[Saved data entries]
★ ★ ★

Lemma ref_count_add w id n i :
  ref_count (ref_add id n w) i = ref_count w i + (if id =? i then n else 0).
Proof.
  unfold ref_count, ref_add. simpl. destruct (Z.eqb_spec id i) as [->|Hne].
  - by rewrite lookup_insert_eq.
  - rewrite lookup_insert_ne by done. lia.
Qed.
Lemma refs_pos_nonneg w id : refs_pos w → 0 <= ref_count w id.
Proof.
  intros H. unfold ref_count. destruct (w_refs w !! id) eqn:E; simpl; [|done].
  apply H in E. lia.
Qed.
Lemma refs_pos_add w id n : 0 < n → refs_pos w → refs_pos (ref_add id n w).
Proof.
  intros Hn H i m. unfold ref_add. simpl. destruct (decide (id = i)) as [->|Hne].
  - rewrite lookup_insert_eq. intros [= <-]. pose proof (refs_pos_nonneg w i H). lia.
  - rewrite lookup_insert_ne by done. apply H.
Qed.

Lemma ref_count_free w s i : 
  ref_count (slice_free_func s w) i = ref_count w i - (if se_id s =? i then 1 else 0).
Proof.
  unfold slice_free_func. destruct (Z.eqb_spec (ref_count w (se_id s) - 1) 0) as [H0|H0];
    destruct (Z.eqb_spec (se_id s) i) as [<-|Hne]; unfold ref_count in *; simpl.
  - rewrite lookup_delete_eq. simpl. lia.
  - rewrite lookup_delete_ne by done. lia.
  - rewrite lookup_insert_eq. simpl. lia.
  - rewrite lookup_insert_ne by done. lia.
Qed.
Lemma refs_pos_free w s :
  0 < ref_count w (se_id s) → refs_pos w → refs_pos (slice_free_func s w).
Proof.
  intros Hc H i m. unfold slice_free_func.
  destruct (Z.eqb_spec (ref_count w (se_id s) - 1) 0) as [H0|H0]; simpl;
    destruct (decide (se_id s = i)) as [<-|Hne].
  - by rewrite lookup_delete_eq.
  - rewrite lookup_delete_ne by done. apply H.
  - rewrite lookup_insert_eq. intros [= <-]. lia.
  - rewrite lookup_insert_ne by done. apply H.
Qed.

(** ** The allocating primitives *)

Lemma alloc_ok_run w r w' : alloc_ok w = (r, w') → ∃ b, r = inr b ∧ grew w w' [].
Proof.
  unfold alloc_ok. destruct (w_mem w) as [|b m]; intros [= <- <-].
  - eauto using grew_refl.
  - eauto using grew_mem.
Qed.

Lemma push_run arr s w arr' w' :
  add_to_slice_ptr_smart_array arr s w = (inr arr', w') →
  sa_slices arr' = sa_slices arr ++ [s] ∧ grew w w' [].
Proof.
  unfold add_to_slice_ptr_smart_array. case_match.
  - intros H'. minv. destruct (alloc_ok_run _ _ _ H0) as (b & [= ->] & ?).
    destruct b; simpl in *; [|discriminate].
    unfold mret, M_ret in *. simplify_eq. done.
  - intros [= <- <-]. eauto using grew_refl.
Qed.

Lemma slice_dup_run src o len w s w' :
  slice_dup src o len w = (inr s, w') →
  grew w w' [s] ∧ se_ob s = se_ob src ∧ se_type s = se_type src ∧
  sp_store (se_space s) = sp_store (se_space src) ∧
  sp_id_info (se_space s) = sp_id_info (se_space src) ∧
  sp_offset (se_space s) = sp_offset (se_space src) + Z.max 0 (o - soff src) ∧
  se_ssize s = mkSliceSize (Z.max (soff src) o) len.
Proof.
  unfold slice_dup. intros H. minv.
  destruct (alloc_ok_run _ _ _ H) as (b & [= ->] & Hg).
  destruct b; simpl in *; [|discriminate].
  unfold mbind, M_bind, fresh_id, mmodify, mret, M_ret in *. simplify_eq.
  split.
  - apply (grew_trans_l _ _ _ _ Hg). split; simpl; try done; try lia.
    + intros id. rewrite ref_count_add. unfold occ, ref_count. simpl. lia.
    + intros Hp. by apply refs_pos_add.
    + intros y ->%list_elem_of_singleton. simpl. lia.
  - simpl. destruct (Z.ltb_spec 0 (o - soff src)); simpl; split_and!; try done; try lia;
      f_equal; lia.
Qed.

Lemma dup_run curr o len arr w arr' w' :
  soff curr <= o →
  dup_slice_to_smart_array curr o len arr w = (inr arr', w') →
  ∃ s, sa_slices arr' = sa_slices arr ++ [s] ∧ strip s = piece curr o (o + len) ∧
    grew w w' [s].
Proof.
  unfold dup_slice_to_smart_array. intros Ho H. minv.
  destruct (slice_dup_run _ _ _ _ _ _ H) as (Hg & H1 & H2 & H3 & H4 & H5 & H6).
  destruct (push_run _ _ _ _ _ H0) as [Ha Hg'].
  eexists. split; [exact Ha|]. split.
  - unfold strip, piece. simpl. rewrite H1, H2, H3, H4, H5, H6.
    f_equal; f_equal; lia.
  - rewrite <- (app_nil_r [_]). eapply grew_trans; [|exact Hg'].
    destruct Hg as [? Hr ? ? ? Hi]. split; try done.
    + intros y ->%list_elem_of_singleton. simpl. apply Hi. by left.
Qed.

(** ** What the scans collect *)

Section ScanSpec.
Variables (a b : Z).
Hypothesis Hab : a < b.

(** The scan collected exactly the overlapping slices of [l] after those of
    [sc], and the pieces they leave. *)
Definition collected (l : list OBSliceEntry) (sc sc' : Scan) (w w' : World A) : Prop :=
  ∃ new, sa_slices (sc_del sc') = sa_slices (sc_del sc) ++ filter (overlaps a b) l ∧
    sa_slices (sc_add sc') = sa_slices (sc_add sc) ++ new ∧
    strip <$> new = filter (overlaps a b) l ≫= pieces a b ∧
    grew w w' new.

Definition overlap_sum (l : list OBSliceEntry) : Z :=
  sumZ (overlap_len a b) (filter (overlaps a b) l).

Lemma filter_overlaps_ge l : (∀ x, x ∈ l → b <= soff x) → filter (overlaps a b) l = [].
Proof using.
  clear Hab. intros H. induction l as [|x l IH]; [done|].
  rewrite filter_cons_False.
  - apply IH. intros y Hy. apply H. by right.
  - unfold overlaps. specialize (H x (list_elem_of_here _ _)). lia.
Qed.
Lemma filter_overlaps_le l : (∀ x, x ∈ l → send x <= a) → filter (overlaps a b) l = [].
Proof using.
  clear Hab. intros H. induction l as [|x l IH]; [done|].
  rewrite filter_cons_False.
  - apply IH. intros y Hy. apply H. by right.
  - unfold overlaps. specialize (H x (list_elem_of_here _ _)). lia.
Qed.

Lemma collected_nil sc w w' : grew w w' [] → collected [] sc sc w w'.
Proof using. intros Hg. exists []. rewrite !app_nil_r. done. Qed.

Lemma slices_wf_cons_after curr l x :
  slices_wf (curr :: l) → x ∈ l → send curr <= soff x.
Proof using.
  intros [Hs _] Hx. apply StronglySorted_inv in Hs as [_ Hf].
  by apply (proj1 (Forall_forall _ _) Hf) in Hx.
Qed.

(** [sc_alloc] with the final gap, as [add_slice] computes it. *)
Definition final_alloc (sc : Scan) : Z := sc_alloc sc + Z.max 0 (b - sc_start sc).

Lemma pieces_right curr : a <= soff curr → b < send curr →
  pieces a b curr = [piece curr b (send curr)].
Proof using.
  clear Hab. intros H1 H2. unfold pieces.
  rewrite (proj2 (Z.ltb_ge _ _) H1), (proj2 (Z.ltb_lt _ _) H2). done.
Qed.
Lemma pieces_none curr : a <= soff curr → send curr <= b → pieces a b curr = [].
Proof using.
  clear Hab. intros H1 H2. unfold pieces.
  by rewrite (proj2 (Z.ltb_ge _ _) H1), (proj2 (Z.ltb_ge _ _) H2).
Qed.

Lemma add_slice_loop_run nodes sc w sc' w' :
  slices_wf nodes → (∀ x, x ∈ nodes → a <= soff x) →
  (∀ x, x ∈ nodes → sc_start sc <= soff x) →
  add_slice_loop b nodes sc w = (inr sc', w') →
  collected nodes sc sc' w w' ∧ final_alloc sc' = final_alloc sc - overlap_sum nodes.
Proof using Hab.
  revert sc w. induction nodes as [|curr rest IH]; intros sc w Hwf Ha Hst H; simpl in H.
  { unfold mret, M_ret in H. simplify_eq. split; [apply collected_nil, grew_refl|].
    change (overlap_sum []) with 0. lia. }
  assert (Hv : valid_slice curr) by (eapply slices_wf_valid; [exact Hwf|by left]).
  assert (Hac : a <= soff curr) by (apply Ha; by left).
  assert (Hsc : sc_start sc <= soff curr) by (apply Hst; by left).
  assert (Hpos : soff curr < send curr) by (unfold valid_slice, send in *; lia).
  assert (Hafter : ∀ x, x ∈ rest → send curr <= soff x)
    by (intros x Hx; by eapply slices_wf_cons_after).
  destruct (Z.leb_spec b (soff curr)) as [Hb|Hb].
  - unfold mret, M_ret in H. simplify_eq. unfold overlap_sum, collected.
    rewrite filter_overlaps_ge.
    2:{ intros x [->|Hx]%elem_of_cons; [done|]. specialize (Hafter _ Hx). lia. }
    split; [|simpl; lia]. apply collected_nil, grew_refl.
  - minv. destruct (push_run _ _ _ _ _ H) as [Hd Hg].
    assert (Ho : overlaps a b curr) by (unfold overlaps; lia).
    unfold overlap_sum, collected. rewrite filter_cons_True by done.
    rewrite sumZ_cons, bind_cons.
    assert (Hinc : (if sc_start sc <? soff curr
                    then sc_alloc sc + (soff curr - sc_start sc) else sc_alloc sc)
                   = sc_alloc sc + (soff curr - sc_start sc)).
    { destruct (Z.ltb_spec (sc_start sc) (soff curr)); lia. }
    rewrite Hinc in H0. destruct (Z.ltb_spec b (send curr)) as [He|He].
    + minv. apply dup_run in H0 as (s & Hs & Hstrip & Hg'); [|lia].
      rewrite filter_overlaps_ge by (intros y Hy; specialize (Hafter _ Hy); lia).
      rewrite (pieces_right curr Hac He). simpl. split.
      * exists [s]. rewrite Hd, Hs. split_and!; [done|done| |].
        -- rewrite list_fmap_singleton, Hstrip. do 2 f_equal. lia.
        -- by apply (grew_trans_l _ _ _ _ Hg).
      * unfold final_alloc, overlap_len. simpl. lia.
    + apply IH in H0 as ((new & Hn1 & Hn2 & Hn3 & Hn4) & Hn5); cycle 1.
      { by apply (slices_wf_app_r [curr]). }
      { intros y Hy. specialize (Hafter _ Hy). lia. }
      { done. }
      rewrite (pieces_none curr Hac He). split.
      * exists new. simpl in *. rewrite Hn1, Hd, <- app_assoc. split_and!; try done.
        by apply (grew_trans_l _ _ _ _ Hg).
      * rewrite Hn5. unfold final_alloc, overlap_sum, overlap_len. simpl. lia.
Qed.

★ ★ ★

Exercise aim — Look back at the data above. Transcribe exactly the lines starting at the line that contains "Hypothesis Hab : a < b." and ending at the line that contains "sumZ (overlap_len a".

Answer section —
Hypothesis Hab : a < b.

(** The scan collected exactly the overlapping slices of [l] after those of
    [sc], and the pieces they leave. *)
Definition collected (l : list OBSliceEntry) (sc sc' : Scan) (w w' : World A) : Prop :=
  ∃ new, sa_slices (sc_del sc') = sa_slices (sc_del sc) ++ filter (overlaps a b) l ∧
    sa_slices (sc_add sc') = sa_slices (sc_add sc) ++ new ∧
    strip <$> new = filter (overlaps a b) l ≫= pieces a b ∧
    grew w w' new.

Definition overlap_sum (l : list OBSliceEntry) : Z :=
  sumZ (overlap_len a b) (filter (overlaps a b) l).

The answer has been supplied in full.